(* ===== verification/Bindings.v ===== *)
(** * Bindings: the Python interface of the two engines

    [src/cpp_engine/bindings.cpp] registers the public functions of
    [BlackScholesEngine] and [MonteCarloEngine] with pybind11.  The file
    holds no computation, but it decides how the engines can be called:
    which functions exist on the Python side, which accept keyword
    arguments, and which default arguments survive.

    The registration is data here: one [binding] per [.def], with the
    Python name, the member it points to and its [py::arg] annotations.
    A call goes through the steps pybind11 takes for a function with one
    overload: find the name; match positional and keyword arguments
    against the parameters (a binding without annotations takes positional
    arguments only, all of them: the default arguments of the C++
    declaration are not visible to it); convert each argument to the C++
    type of its parameter; call the function.  The conversion of a Python
    object to a C++ type is the job of pybind11's type casters, which are
    not code of the repository: it is the interface [Casters], and the
    theorems hold for every instance.  A C++ fault becomes what pybind11
    makes of it: [std::length_error] is raised as [ValueError], undefined
    behaviour stays undefined. *)

From Stdlib Require Import Reals.
From stdpp Require Import base strings list.
From Stdlib Require Import ZArith Lia.
From S2P Require Import Prelude Numeric RealModel NormalDist BlackScholes ImpliedVol.
From S2P Require Import Vectors Portfolio RandomStream MonteCarlo Session.

(** ** The C++ side: members, their types *)

Inductive cxx_type : Type :=
| TDouble | TBool | TInt | TUnsigned | TVecDouble | TVecBool.

#[export] Instance cxx_type_eq_dec : EqDecision cxx_type.
Proof. solve_decision. Defined.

TASK PROMPT - Give back exactly the lines from the one containing "From stdpp Require Import base strings list." through the end of the material above, and nothing else.

OUTPUT FOR THIS EXERCISE -
From stdpp Require Import base strings list.
From Stdlib Require Import ZArith Lia.
From S2P Require Import Prelude Numeric RealModel NormalDist BlackScholes ImpliedVol.
From S2P Require Import Vectors Portfolio RandomStream MonteCarlo Session.

(** ** The C++ side: members, their types *)

Inductive cxx_type : Type :=
| TDouble | TBool | TInt | TUnsigned | TVecDouble | TVecBool.

#[export] Instance cxx_type_eq_dec : EqDecision cxx_type.
Proof. solve_decision. Defined.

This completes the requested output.